Earlier in his career, Palle created new parallel algorithms and designed parallel compilation techniques exploiting multi-level memory hierarchies at Thinking Machines Corporation. While at Thinking Machines, Palle achieved multiple world record benchmarks.
Larry Rosen is both an attorney and a computer specialist. He is founding partner of Rosenlaw & Einschlag, a technology law firm that specializes in intellectual property protection, licensing and business transactions for technology companies. In addition to this law practice, Larry also served for many years as general counsel and secretary of the non-profit Open Source Initiative (OSI). He currently advises many open source companies and non-profit open source projects including Apache Software Foundation, Python Software Foundation, and the Free Standards Group. Larry serves on the board of International Characters, and on the advisory boards of Black Duck Software, Spike Source and JasperSoft. He speaks around the world about open source and open standards. His book, "Open Source Licensing: Software Freedom and Intellectual Property Law", was published by Prentice Hall in 2004. He is currently a Lecturer in Law at Stanford Law School.

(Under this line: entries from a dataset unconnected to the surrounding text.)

(* ===== verification/EndToEnd.v ===== *)
(** * EndToEnd: a Visitor's bytes from the Server's socket to the backend and back

    The composition of the Server's intake and relay ([Visitors], [Relay]), the framing of a
    Tunnel stream ([Framing]) and the Client's handler and relay ([ClientStreams], [Relay]) for
    a Service in passthrough mode.  The Tunnel in between delivers, in fragments of any size,
    what the one side has put into it.  The Client reads the ClientHello again, with its own
    buffer: [AtLimit] shows the one length at which the two sides disagree. *)

From Stdlib Require Import Ascii ZArith Lia.
From stdpp Require Import base strings numbers gmap list.
From S2P Require Import Prelude Text Names Framing Assignment Relay ClientStreams.
Import Reader Proxy Hello Tunnel Service ToyAcceptor.

Open Scope Z_scope.

(** Every await of the handler answers, in time and without error. *)
Definition willing : Env := mkEnv true (InTime (Ok tt)) (InTime (Ok tt)) (InTime (Ok tt)) (Ok tt).

Lemma relay_tail tcp initial tunnel acts x :
  run_actions relay_exec (proxy_tcp_over_tunnel tcp initial tunnel) acts = Some x →
  ∀ tail, sink (to_tunnel x) = initial ++ tail →
  tail `prefix_of` stream_bytes tcp ∧ (fin (to_tunnel x) = true → tail = stream_bytes tcp).
Proof.
  intros [Hd _]%relay_inv tail Ht.
  pose proof (inv_prefix _ _ _ _ Hd) as Hp. rewrite Ht in Hp. split.
  - by apply prefix_app_inv in Hp.
  - intros Hf. destruct (inv_shutdown _ _ _ _ Hd) as [Hs _]; [right; by apply (inv_fin _ _ _ _ Hd)|].
    rewrite Ht in Hs. by apply app_inv_head in Hs.
Qed.

Lemma relay_back tcp initial tunnel acts x :
  run_actions relay_exec (proxy_tcp_over_tunnel tcp initial tunnel) acts = Some x →
  sink (to_tcp x) `prefix_of` stream_bytes tunnel ∧ (fin (to_tcp x) = true → sink (to_tcp x) = stream_bytes tunnel).
Proof.
  intros [_ Hd]%relay_inv. split; [apply Hd|]. intros Hf.
  apply (inv_shutdown _ _ _ _ Hd). right. by apply (inv_fin _ _ _ _ Hd).
Qed.

(** What the handler does to the backend once it has read the stream. *)
Lemma handle_passthrough_script {A} `{TlsAcceptor A} {C} services (tls : TerminationTlsConfigs C) env stream d r
    service header :
  read_tunnel_stream stream = Some (Ok (d, r)) →
  select services (public_hostname (client_hello d)) = Some service → tls_mode service = Passthrough →
  proxy_header service (addresses d) = Some header →
  let script := [Connects (backend_address service); Writes (default [] header ++ buffered_bytes (client_hello d));
                 Relays r] in
  ∃ es res, handle services tls env stream = Some (es, res) ∧ backend_effects es `prefix_of` script ∧
    (env = willing → backend_effects es = script ∧ res = Ok tt).
Proof.
  intros Hd Hs Ht Hh script. unfold handle. destruct (intake_in_time env) eqn:Hi; simpl.
  2: { eexists _, _. split_and!; [done|apply prefix_nil|]. by intros ->. }
  rewrite Hd. cbn. rewrite Hs, Ht. unfold handle_passthrough, connect_backend, write_backend_with_timeout.
  destruct (connect_answer env) as [[u|e]|] eqn:Hc; cbn.
  2,3: eexists _, _; split_and!; [done|by apply prefix_cons, prefix_nil|by intros ->].
  rewrite Hh. cbn. destruct (write_answer env) as [[u'|e]|] eqn:Hw; cbn.
  2,3: eexists _, _; split_and!; [done|by do 2 apply prefix_cons; apply prefix_nil|by intros ->].
  eexists _, _. split_and!; [done|done|]. by intros ->.
Qed.

(** C3: End to end, passthrough forwards a Visitor's bytes unchanged.  The Visitor sends [sent],
    from which the Server read a ClientHello; the Server's relay has put the frame and then
    [after] into the Tunnel, which delivers it to the Client.  The Client's handler contacts no
    backend, or it connects to the backend of the Visitor's hostname, writes [w] and relays the
    rest, as far as its awaits succeed.  What that backend receives is a prefix of the PROXY
    header its Service asks for, with the Visitor's addresses, followed by [sent]; it is all of
    it once both relays have shut that direction down.  In the other direction the Visitor
    receives a prefix of what the backend sends, and all of it once both relays have shut that
    direction down.  When every await of the handler answers in time and without error, the
    backend is contacted and the relay runs, unless the ClientHello with what follows it
    overruns the Client's buffer: more than 16384 bytes after at most 4095 bytes of overshoot. *)
Theorem passthrough_end_to_end {A} `{TlsAcceptorLaws A} {C} services (tls : TerminationTlsConfigs C) env
    v sent h v' a family block frame after back actsS xs tunnel service header :
  delivers v sent → read_client_hello v = Some (Ok (h, v')) →
  addresses_of family block a → encode_tunnel_stream a (buffered_bytes h) = Some frame →
  run_actions relay_exec (proxy_tcp_over_tunnel v' frame back) actsS = Some xs →
  sink (to_tunnel xs) = frame ++ after → delivers tunnel (sink (to_tunnel xs)) →
  select services (public_hostname h) = Some service → tls_mode service = Passthrough →
  proxy_header service a = Some header →
  ∃ es res, handle services tls env tunnel = Some (es, res) ∧
    (backend_effects es = [] ∧ (env = willing → overruns (buffered_bytes h) after) ∨
     ∃ w rest, let script := [Connects (backend_address service); Writes w; Relays rest] in
       backend_effects es `prefix_of` script ∧
       (env = willing → backend_effects es = script ∧ res = Ok tt) ∧
       ∀ backend actsC xc, run_actions relay_exec (proxy_tcp_over_tunnel backend [] rest) actsC = Some xc →
         w ++ sink (to_tcp xc) `prefix_of` default [] header ++ sent ∧
         (fin (to_tunnel xs) = true → fin (to_tcp xc) = true → w ++ sink (to_tcp xc) = default [] header ++ sent) ∧
         (delivers back (sink (to_tunnel xc)) → sink (to_tcp xs) `prefix_of` stream_bytes backend ∧
            (fin (to_tunnel xc) = true → fin (to_tcp xs) = true → sink (to_tcp xs) = stream_bytes backend))).
Proof.
  intros Hv Hh Ha Henc HrS Hsink Htun Hsel Hmode Hhdr.
  destruct (relay_tail _ _ _ _ _ HrS after Hsink) as [Htail Hfin]. rewrite Hsink in Htun.
  destruct (tunnel_streams_outcome v h v' a frame after tunnel family block Hh Ha Henc Htun)
    as [[Hover Hread]|(d & rest & restb & Hread & Hd & Hhost & _ & Hbytes & Hrest)].
  { unfold handle. rewrite Hread. destruct (intake_in_time env); (eexists _, _; split; [done|]); by left. }
  pose proof Hh as Hcons. apply (hello_loop_conserves _ _ _ v sent) in Hcons as (remaining & Hsent & Hv' & _); [|done].
  destruct (delivers_stream _ _ Hv') as [Hstream _]. destruct (delivers_stream _ _ Hrest) as [Hrestb _].
  rewrite <- Hhost in Hsel. rewrite <- Hd in Hhdr.
  destruct (handle_passthrough_script services tls env tunnel d rest service header Hread Hsel Hmode Hhdr)
    as (es & res & Hhandle & Hpre & Hwill).
  exists es, res. split; [done|]. right. eexists _, rest. split_and!; [exact Hpre|exact Hwill|].
  intros backend actsC xc HrC. destruct (relay_back _ _ _ _ _ HrC) as [Hto Htofin]. rewrite Hrestb in Hto, Htofin.
  rewrite <- app_assoc. rewrite Hstream in Htail, Hfin. simpl in Hsent. split_and!.
  - apply prefix_app. rewrite Hsent. trans (buffered_bytes h ++ after); [|by apply prefix_app].
    rewrite Hbytes. by apply prefix_app.
  - intros Hf1 Hf2. rewrite Htofin, Hsent, <- Hbytes, Hfin by done. done.
  - intros [Hback _]%delivers_stream. destruct (relay_back _ _ _ _ _ HrS) as [Hb Hbfin]. rewrite Hback in Hb, Hbfin.
    destruct (relay_tail _ _ _ _ _ HrC (sink (to_tunnel xc)) eq_refl) as [Htail' Hfin'].
    split; [by trans (sink (to_tunnel xc))|]. intros Hf1 Hf2. by rewrite Hbfin, Hfin' by done.
Qed.

(** A Visitor whose request and reply cross a small Tunnel. *)
Module Crossing.
Definition request : bytes := u8_of 8 :: bs "app.testmore bytes".
Definition socket : reader := [Data (take 11 request); Data (drop 11 request)].
Definition peer : VisitorTcpAddresses := mkAddresses (SockV4 3232235777 4242) (SockV4 2130706433 443).
Definition hello : ParsedClientHello := mkParsed (take 11 request) (bs "app.test") [].
Definition frame : bytes := default [] (encode_tunnel_stream peer (buffered_bytes hello)).
Definition reply : bytes := bs "reply".
Definition service : ServiceConfig := mkService (Some [bs "app.test"]) (bs "127.0.0.1:8080") Passthrough (Some V2).
(** Both directions of a relay run to their end. *)
Definition to_the_end (initial there back : bytes) : list RelayAction :=
  [ToTunnel (Accepts (length initial)); ToTunnel Ready; ToTunnel Reads; ToTunnel (Accepts (length there));
   ToTunnel Reads; ToTunnel Ready; ToTunnel Ready;
   ToTcp Reads; ToTcp (Accepts (length back)); ToTcp Reads; ToTcp Ready; ToTcp Ready].
Definition server_relay : Relay := proxy_tcp_over_tunnel [Data (drop 11 request)] frame [Data reply].
Definition server_acts : list RelayAction := to_the_end frame (drop 11 request) reply.
Definition server_end : Relay := default server_relay (run_actions relay_exec server_relay server_acts).
Definition tunnel : reader := [Data (take 20 (frame ++ drop 11 request)); Data (drop 20 (frame ++ drop 11 request))].
End Crossing.

Lemma passthrough_end_to_end_witness :
  ∃ es w rest, handle (C := unit) [Crossing.service] (mkTlsConfigs ∅ ∅) willing Crossing.tunnel = Some (es, Ok tt) ∧
    backend_effects es = [Connects (bs "127.0.0.1:8080"); Writes w; Relays rest].
Proof.
  edestruct (passthrough_end_to_end (A := bytes) (C := unit) [Crossing.service] (mkTlsConfigs ∅ ∅) willing
    Crossing.socket Crossing.request Crossing.hello [Data (drop 11 Crossing.request)] Crossing.peer)
    as (es & res & Hh & [[_ Hover]|(w & rest & _ & Hwill & _)]).
  - exists [take 11 Crossing.request; drop 11 Crossing.request]. split_and!; [done|by repeat constructor|done].
  - by vm_compute.
  - apply (addresses_v4 3232235777 4242 2130706433 443); by vm_compute.
  - by vm_compute.
  - instantiate (1 := Crossing.server_end). instantiate (1 := Crossing.server_acts). instantiate (1 := [Data Crossing.reply]).
    by vm_compute.
  - instantiate (1 := drop 11 Crossing.request). by vm_compute.
  - exists [take 20 (Crossing.frame ++ drop 11 Crossing.request); drop 20 (Crossing.frame ++ drop 11 Crossing.request)].
    split_and!; [done|by repeat constructor|by vm_compute].
  - by vm_compute.
  - done.
  - by vm_compute.
  - specialize (Hover eq_refl). by vm_compute in Hover.
  - destruct (Hwill eq_refl) as [He ->]. by exists es, w, rest.
Defined.

(** ** A ClientHello at the limit *)

(** An acceptor whose ClientHello is complete after exactly as many bytes as the buffer takes. *)
Module AtLimit.
Definition outcome_of (n : nat) : accept_outcome :=
  if (Z.to_nat CLIENT_HELLO_BUFFER_LIMIT <=? n)%nat then AcceptReady (mkAccepted (Some (bs "app.test")) None)
  else AcceptNeedMore.
#[local] Instance acceptor : TlsAcceptor nat := {
  acceptor_default := 0%nat;
  read_tls n c := Ok (n + length c)%nat;
  accept n := (outcome_of n, n)
}.
#[local] Instance acceptor_laws : TlsAcceptorLaws nat.
Proof.
  refine {| hello_of b := outcome_of (length b); fed n b := n = length b |}.
  - done.
  - intros n b c -> _ _. exists (length b + length c)%nat, (length b + length c)%nat. rewrite length_app. done.
  - intros p q x. unfold outcome_of. rewrite length_app.
    destruct (Nat.leb_spec (Z.to_nat CLIENT_HELLO_BUFFER_LIMIT) (length p)); [|done].
    by rewrite (proj2 (Nat.leb_le _ _)) by lia.
  - intros p q x. unfold outcome_of. rewrite length_app.
    destruct (Nat.leb_spec (Z.to_nat CLIENT_HELLO_BUFFER_LIMIT) (length p)); [left|by right].
    by rewrite (proj2 (Nat.leb_le _ _)) in * by lia.
Defined.

Definition zeros (n : Z) : bytes := replicate (Z.to_nat n) (u8_of 0).
Definition visitor : reader := [Data (zeros 4096); Data (zeros 4096); Data (zeros 4096); Data (zeros 4096); Data (zeros 100)].
Definition frame : bytes := default [] (encode_tunnel_stream Crossing.peer (zeros 16384)).
Definition cut : nat := length (default [] (encode_proxy_v2 Crossing.peer)) + 1.
Definition tunnel : reader := [Data (take cut frame); Data (drop cut frame ++ zeros 100)].

(** The Server accepts a ClientHello that fills the buffer, and the Client may refuse the same
    bytes: when the Tunnel delivers them in other fragments, the last read takes bytes that
    follow the ClientHello, and with them the buffer is over its limit. *)
Theorem full_hello_refused :
  ∃ h v', read_client_hello visitor = Some (Ok (h, v')) ∧ encode_tunnel_stream Crossing.peer (buffered_bytes h) = Some frame ∧
    delivers tunnel (frame ++ zeros 100) ∧
    read_tunnel_stream tunnel = Some (Err (OtherHello (HelloTooLong CLIENT_HELLO_BUFFER_LIMIT))).
Proof.
  exists (mkParsed (zeros 16384) (bs "app.test") []), [Data (zeros 100)]. split_and!; [by vm_compute..| |by vm_compute].
  exists [take cut frame; drop cut frame ++ zeros 100]. split_and!; [done| |].
  - repeat constructor; intros E; by vm_compute in E.
  - cbn [List.concat]. by rewrite app_nil_r, app_assoc, take_drop.
Qed.
End AtLimit.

Janpieter Scheerder, retired from Sun Microsystems after 10 years in senior executive positions, was last the president of the SunSoft division. In that role, he was responsible for the development, engineering, marketing, and sales of Sun's software products, including the Solaris operating system. He also served as vice president and general manager of Sun's network servers and information products group, where he directed activities for Sun's server and storage products. Before his tenure at Sun, Janpieter was a senior executive with Data General for 15 years, holding various sales, marketing, and engineering positions. His many notable accomplishments there included overseeing engineering for the first of that company's highly successful Aviion and Clariion RAID products.